Constat partagé pour le SMISP et le SNIASS
Dans une lettre d'information adressée à ses adhérents en février sur la situation en ARS, le Sniass dressait un constat pessimiste, évoquant "ignorance et dénigrement systématique de l'action antérieure des services [fusionnés]; centralisation du pouvoir; empilements hiérarchiques; parcellisation des tâches; déresponsabilisation des équipes et des personnes; risque de démotivation généralisée; perte de sens de l'action et de confiance; prépondérance de la communication; dégradation du climat social, surenchère des 'experts'; concurrence entre agents tout en parlant 'communauté de travail' et souffrance au travail".
"Aucune catégorie de personnel, aucun agent titulaire, stagiaire, contractuel, n'y échappe, selon des degrés divers", assurait le Sniass. Ce constat est toujours d'actualité, a indiqué Antoine Gini, secrétaire général du Sniass. "Les organisations et le fonctionnement sont à revoir, il faut les remettre à plat".
Il déplore que des personnes auparavant associées à la prise de décision en soient désormais écartées, accentuant la dilution de "la perception de leur action". "Il faut s'interroger sur les circuits décisionnels, par exemple les relations entre les délégations territoriales et le siège.
Il faut redonner du sens à l'action et [enrayer] la parcellisation des tâches, vécue comme un recul de la reconnaissance et de la confiance à l'égard des agents", souligne-t-il.
Une réponse seulement après un suicide
En novembre 2010, le président du Syndicat des médecins inspecteurs de santé publique (Smisp), le Dr Christian Lahoute, a écrit aux directeurs généraux d'ARS pour signaler "la survenue de symptômes révélateurs de souffrance au travail" chez les agents affectés aux agences, apparus au moment de la gestion de la grippe A(H1N1) avec une aggravation depuis la phase de préfiguration.

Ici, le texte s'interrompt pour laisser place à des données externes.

Record wListImpl := mkList {
  mem : gmap Z header;
  mFreeList : Z;
  mAllocSize : Z;
  lsize : Z;
  iterators : Z;
  its : gmap Z wIteratorImpl;
  lock : Z;
  brk : Z;
  limit : Z
}.

Definition set_mem_ (m : gmap Z header) (s : wListImpl) : wListImpl :=
  mkList m (mFreeList s) (mAllocSize s) (lsize s) (iterators s) (its s) (lock s) (brk s) (limit s).
Definition set_mFreeList (v : Z) (s : wListImpl) : wListImpl :=
  mkList (mem s) v (mAllocSize s) (lsize s) (iterators s) (its s) (lock s) (brk s) (limit s).
Definition set_lsize (v : Z) (s : wListImpl) : wListImpl :=
  mkList (mem s) (mFreeList s) (mAllocSize s) v (iterators s) (its s) (lock s) (brk s) (limit s).
Definition set_iterators (v : Z) (s : wListImpl) : wListImpl :=
  mkList (mem s) (mFreeList s) (mAllocSize s) (lsize s) v (its s) (lock s) (brk s) (limit s).
Definition set_its (v : gmap Z wIteratorImpl) (s : wListImpl) : wListImpl :=
  mkList (mem s) (mFreeList s) (mAllocSize s) (lsize s) (iterators s) v (lock s) (brk s) (limit s).
Definition set_lock (v : Z) (s : wListImpl) : wListImpl :=
  mkList (mem s) (mFreeList s) (mAllocSize s) (lsize s) (iterators s) (its s) v (brk s) (limit s).
Definition set_brk (v : Z) (s : wListImpl) : wListImpl :=
  mkList (mem s) (mFreeList s) (mAllocSize s) (lsize s) (iterators s) (its s) (lock s) v (limit s).

#[export] Instance header_node : DNode header := {
  nd_next := mNext;
  nd_prev := mPrev;
  set_nd_next v n := mkHeader (mPrev n) v (mData n);
  set_nd_prev v n := mkHeader v (mNext n) (mData n);
  nd_next_set_next v n := eq_refl;
  nd_next_set_prev v n := eq_refl;
  nd_prev_set_prev v n := eq_refl;
  nd_prev_set_next v n := eq_refl;
}.

#[export] Instance list_mem : HasMem wListImpl header := {
  get_mem := mem;
  set_mem := set_mem_;
  get_set_mem m s := eq_refl;
  set_set_mem m m' s := eq_refl;
}.

  Abbreviation LM := (M wListImpl).
  Context (zero : A).

(** ** Creation *)

(** The block size [list_create] computes for elements of [elementSize] bytes. *)
Definition alloc_size (elementSize : Z) : Z :=
  u64 (u64 (u64 (elementSize `div` sizeof_align
                 + (if elementSize `mod` sizeof_align =? 0 then 0 else 1))
            * sizeof_align)
       + sizeof_header).

(** [None] is [INVALID_LIST]: [malloc] failed. *)
Definition list_create (elementSize lim : Z) : option wListImpl :=
  if lim <? FIRST then None else
  Some (mkList (<[HEAD := mkHeader 0 TAIL zero]> (<[TAIL := mkHeader HEAD 0 zero]> ∅))
               0 (alloc_size elementSize) 0 0 ∅ 0 FIRST lim).

(** ** Elements *)

Definition hdr_of (element : Z) : Z := element - sizeof_header.
Definition elem_of (ele : Z) : Z := ele + sizeof_header.

Definition wlock_lock : LM unit := modify (fun s => set_lock (lock s + 1) s).
Definition wlock_unlock : LM unit := modify (fun s => set_lock (lock s - 1) s).

(** [memset (p, 0, impl->mAllocSize)] on an allocated block. *)
Definition memset_zero (p : Z) : LM unit := fun s =>
  match mem s !! p with
  | Some _ => Ok (tt, set_mem_ (<[p := mkHeader 0 0 zero]> (mem s)) s)
  | None => Fail InvalidDeref
  end.

(** [calloc (1, impl->mAllocSize)]; 0 when the memory is exhausted. *)
Definition calloc_block : LM Z := fun s =>
  if brk s + mAllocSize s <=? limit s
  then Ok (brk s, set_brk (brk s + mAllocSize s)
                    (set_mem_ (<[brk s := mkHeader 0 0 zero]> (mem s)) s))
  else Ok (0, s).

Definition list_allocate_element : LM Z :=
  wlock_lock ;;
  fl ← gets mFreeList;
  result ← (if fl =? 0 then mret 0 else
              n ← ld_next fl;
              modify (set_mFreeList n) ;;
              memset_zero fl ;;
              mret fl);
  wlock_unlock ;;
  result ← (if result =? 0 then
              r ← calloc_block;
              if r =? 0 then mret 0 else memset_zero r ;; mret r
            else mret result);
  mret (if result =? 0 then 0 else elem_of result).

Definition free_element_ (ele : Z) : LM unit :=
  p ← ld_prev ele;
  n ← ld_next ele;
  if negb (p =? 0) || negb (n =? 0) then mret tt else
  st_prev ele FREE_MARK ;;
  fl ← gets mFreeList;
  st_next ele fl ;;
  modify (set_mFreeList ele).

Definition list_free_element (element : Z) : LM unit :=
  let ele := hdr_of element in
  wlock_lock ;;
  if TAIL =? ele then fail Aborted else
  free_element_ ele ;;
  wlock_unlock.

(** ** Insertion *)

Definition list_push_back (element : Z) : LM unit :=
  let ele := hdr_of element in
  wlock_lock ;;
  st_next ele TAIL ;;
  p ← ld_prev TAIL;
  st_prev ele p ;;
  p ← ld_prev TAIL;
  st_next p ele ;;
  st_prev TAIL ele ;;
  modify (fun s => set_lsize (u64 (lsize s + 1)) s) ;;
  wlock_unlock.

Definition list_push_front (element : Z) : LM unit :=
  let ele := hdr_of element in
  wlock_lock ;;
  st_prev ele HEAD ;;
  n ← ld_next HEAD;
  st_next ele n ;;
  n ← ld_next HEAD;
  st_prev n ele ;;
  st_next HEAD ele ;;
  modify (fun s => set_lsize (u64 (lsize s + 1)) s) ;;
  wlock_unlock.

(** [list] and the result of the allocation are never NULL here: a NULL list
    is the caller passing no list at all. *)
Definition list_add_element : LM Z :=
  element ← list_allocate_element;
  if element =? 0 then mret 0 else
  list_push_back element ;;
  mret element.

Definition insert_before (what where_ : Z) : LM unit :=
  st_next what where_ ;;
  p ← ld_prev where_;
  st_prev what p ;;
  p ← ld_prev where_;
  st_next p what ;;
  st_prev where_ what ;;
  modify (fun s => set_lsize (u64 (lsize s + 1)) s).

Definition list_insert_before (position element : Z) : LM unit :=
  let where_ := hdr_of position in
  let what := hdr_of element in
  wlock_lock ;;
  p ← ld_prev where_;
  (if p =? 0 then wlock_unlock else
     n ← ld_next what;
     if negb (n =? 0) then wlock_unlock else
     insert_before what where_ ;;
     wlock_unlock).

(** ** Reading *)

Definition list_size : LM Z := gets lsize.

Definition list_get_head : LM Z :=
  wlock_lock ;;
  n ← ld_next HEAD;
  wlock_unlock ;;
  mret (if n =? TAIL then 0 else elem_of n).

Definition list_get_tail : LM Z :=
  wlock_lock ;;
  n ← ld_next HEAD;
  p ← ld_prev TAIL;
  wlock_unlock ;;
  mret (if n =? TAIL then 0 else elem_of p).

Definition list_get_next (element : Z) : LM Z :=
  let ele := hdr_of element in
  wlock_lock ;;
  n ← ld_next ele;
  wlock_unlock ;;
  mret (if n =? TAIL then 0 else elem_of n).

Fixpoint list_advance (k : nat) (e : Z) : LM Z :=
  match k with
  | O => mret e
  | S k' => e' ← list_get_next e; list_advance k' e'
  end.

(** [index] and the [count] the size is copied into are [int]s. *)
Definition list_get_element_at_index (index : Z) : LM Z :=
  wlock_lock ;;
  sz ← list_size;
  let count := i32 sz in
  result ← (if (index <? 0) || (count <=? index) then mret 0 else
              h ← list_get_head;
              list_advance (Z.to_nat index) h);
  wlock_unlock ;;
  mret result.

Definition list_is_empty : LM bool :=
  wlock_lock ;;
  n ← ld_next HEAD;
  wlock_unlock ;;
  mret (n =? TAIL).

(** ** Removal *)

(** The loop of [list_adjust_iterators] over the list of iterators. *)
Fixpoint adjust_loop (fuel : nat) (cur ele next : Z) : LM unit :=
  if cur =? 0 then mret tt else
  match fuel with
  | O => fail OutOfFuel
  | S fuel' => fun s =>
      match its s !! cur with
      | None => Fail InvalidDeref
      | Some it =>
          let s' := if currentElement it =? ele
                    then set_its (<[cur := mkIter next (it_next it)]> (its s)) s else s in
          adjust_loop fuel' (it_next it) ele next s'
      end
  end.

Definition list_adjust_iterators (ele : Z) : LM unit :=
  cur ← gets iterators;
  next ← ld_next ele;
  sz ← gets lsize;
  next ← (if (next =? TAIL) && (1 <? sz) then ld_next HEAD else mret next);
  fuel ← gets (fun s => size (its s));
  adjust_loop fuel cur ele next.

Definition list_pop_front : LM Z :=
  wlock_lock ;;
  e ← list_is_empty;
  if (e : bool) then wlock_unlock ;; mret 0 else
  rval ← ld_next HEAD;
  list_adjust_iterators rval ;;
  n ← ld_next rval;
  st_next HEAD n ;;
  n ← ld_next rval;
  st_prev n HEAD ;;
  st_next rval 0 ;;
  st_prev rval 0 ;;
  modify (fun s => set_lsize (u64 (lsize s - 1)) s) ;;
  wlock_unlock ;;
  mret (elem_of rval).

Definition list_remove_element (element : Z) : LM unit :=
  let ele := hdr_of element in
  wlock_lock ;;
  list_adjust_iterators ele ;;
  if ele =? TAIL then fail Aborted else
  p ← ld_prev ele;
  if (p =? 0) || (p =? FREE_MARK) then wlock_unlock else
  p ← ld_prev ele;
  n ← ld_next ele;
  st_next p n ;;
  n ← ld_next ele;
  p ← ld_prev ele;
  st_prev n p ;;
  modify (fun s => set_lsize (u64 (lsize s - 1)) s) ;;
  st_prev ele 0 ;;
  st_next ele 0 ;;
  wlock_unlock.

(** ** Traversal *)

Fixpoint for_each_loop (fuel : nat) (cb : Z -> LM unit) (cur : Z) : LM unit :=
  if (cur =? TAIL) || (cur =? HEAD) then mret tt else
  match fuel with
  | O => fail OutOfFuel
  | S fuel' =>
      next ← ld_next cur;
      cb (elem_of cur) ;;
      for_each_loop fuel' cb next
  end.

Definition list_for_each (cb : Z -> LM unit) : LM unit :=
  wlock_lock ;;
  cur ← ld_next HEAD;
  fuel ← gets (fun s => size (mem s));
  for_each_loop fuel cb cur ;;
  wlock_unlock.

(** ** Iterators *)

Definition ld_iter (it : Z) : LM wIteratorImpl := fun s =>
  match its s !! it with Some i => Ok (i, s) | None => Fail InvalidDeref end.
Definition st_current (it v : Z) : LM unit := fun s =>
  match its s !! it with
  | Some i => Ok (tt, set_its (<[it := mkIter v (it_next i)]> (its s)) s)
  | None => Fail InvalidDeref
  end.

Definition getCurrentNode (it : Z) : LM Z :=
  i ← ld_iter it;
  if (currentElement i =? HEAD) || (currentElement i =? TAIL) then
    sz ← gets lsize;
    if 0 <? sz then
      n ← ld_next HEAD;
      st_current it n ;;
      mret n
    else mret 0
  else mret (currentElement i).

(** The iterator structure is allocated at [p]. *)
Definition list_create_iterator (p : Z) : LM Z :=
  wlock_lock ;;
  h ← gets iterators;
  modify (set_iterators p) ;;
  c ← ld_next HEAD;
  modify (fun s => set_its (<[p := mkIter c h]> (its s)) s) ;;
  wlock_unlock ;;
  mret p.

Definition iterator_current (it : Z) : LM Z :=
  wlock_lock ;;
  rval ← getCurrentNode it;
  wlock_unlock ;;
  mret (if rval =? 0 then 0 else elem_of rval).

Definition iterator_insert_before (it element : Z) : LM unit :=
  let ele := hdr_of element in
  wlock_lock ;;
  c ← getCurrentNode it;
  insert_before ele c ;;
  wlock_unlock.

Definition iterator_next (it : Z) : LM Z :=
  wlock_lock ;;
  i ← ld_iter it;
  rval ← (if currentElement i =? TAIL then mret 0 else
            r ← getCurrentNode it;
            i ← ld_iter it;
            n ← ld_next (currentElement i);
            st_current it n ;;
            mret r);
  wlock_unlock ;;
  mret (if rval =? 0 then 0 else elem_of rval).

Definition iterator_next_circ (it : Z) : LM Z :=
  wlock_lock ;;
  rval ← getCurrentNode it;
  i ← ld_iter it;
  n ← ld_next (currentElement i);
  (if n =? TAIL then
     n ← ld_next HEAD;
     st_current it n
   else
     n ← ld_next (currentElement i);
     st_current it n) ;;
  wlock_unlock ;;
  mret (if rval =? 0 then 0 else elem_of rval).

(** The unlinking loop of [iterator_destroy]: [cur] is not advanced. *)
Fixpoint destroy_loop (fuel : nat) (cur it it_nxt : Z) : LM unit :=
  if cur =? 0 then mret tt else
  match fuel with
  | O => fail OutOfFuel
  | S fuel' =>
      c ← ld_iter cur;
      if it_next c =? it
      then modify (fun s => set_its (<[cur := mkIter (currentElement c) it_nxt]> (its s)) s)
      else destroy_loop fuel' cur it it_nxt
  end.

Definition iterator_destroy (fuel : nat) (it : Z) : LM unit :=
  wlock_lock ;;
  i ← ld_iter it;
  h ← gets iterators;
  (if h =? it then modify (set_iterators (it_next i))
   else destroy_loop fuel h it (it_next i)) ;;
  wlock_unlock ;;
  modify (fun s => set_its (delete it (its s)) s).

Definition iterator_move_element_before (it element : Z) : LM unit :=
  let ele := hdr_of element in
  wlock_lock ;;
  cur ← getCurrentNode it;
  (if ele =? cur then mret tt else
     p ← ld_prev cur;
     if ele =? p then mret tt else
     list_remove_element element ;;
     insert_before ele cur) ;;
  wlock_unlock.

(** ** Destruction

    The result lists the elements passed to the destructor in order, and every
    block freed: elements, iterators, elements of the free list. *)
Fixpoint walk (f : Z -> option Z) (fuel : nat) (stop cur : Z) : res (list Z) :=
  if cur =? stop then Ok [] else
  match fuel with
  | O => Fail OutOfFuel
  | S fuel' =>
      match f cur with
      | None => Fail InvalidDeref
      | Some n => match walk f fuel' stop n with
                  | Ok l => Ok (cur :: l)
                  | Fail e => Fail e
                  end
      end
  end.

Definition list_destroy (s : wListImpl) : res (list Z * (list Z * list Z * list Z)) :=
  match nxt (mem s) HEAD with
  | None => Fail InvalidDeref
  | Some cur =>
      match walk (nxt (mem s)) (size (mem s)) TAIL cur with
      | Fail f => Fail f
      | Ok elems =>
          match walk (fun i => it_next <$> its s !! i) (size (its s)) 0 (iterators s) with
          | Fail f => Fail f
          | Ok iters =>
              match walk (nxt (mem s)) (size (mem s)) 0 (mFreeList s) with
              | Fail f => Fail f
              | Ok freed => Ok (elem_of <$> elems, (elems, iters, freed))
              end
          end
      end
  end.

"Nous n'avons pas eu de réponse directe", a indiqué Christian Lahoute, soulignant qu'il aura fallu attendre une nouvelle lettre début février au ministre de la santé alertant sur le suicide d'un médecin inspecteur et une tentative de suicide dans l'ARS de Guadeloupe, pour obtenir l'annonce d'un plan d'actions sur les conditions de travail.
"La situation est très variable selon les régions", observe-t-il, pointant toutefois comme ses autres collègues syndicaux l'absence des comités d'agence palliée par des institutions transitoires qui ont "plus ou moins bien fonctionné", et regrettant qu'il n'y ait pas de service de médecine au travail dans chaque ARS.
"Les conditions de travail, les organigrammes, se sont mis en place à marche forcée, au bulldozer", a-t-il regretté, pointant une réorganisation "hyperhiérarchisée, avec des gens à responsabilité disséminés dans les différents services". Il pointe "une tension, une souffrance au travail véritable qui touche tous les agents", soulignant une grande "difficulté à donner un sens [à son] travail" et un "sentiment de déresponsabilisation".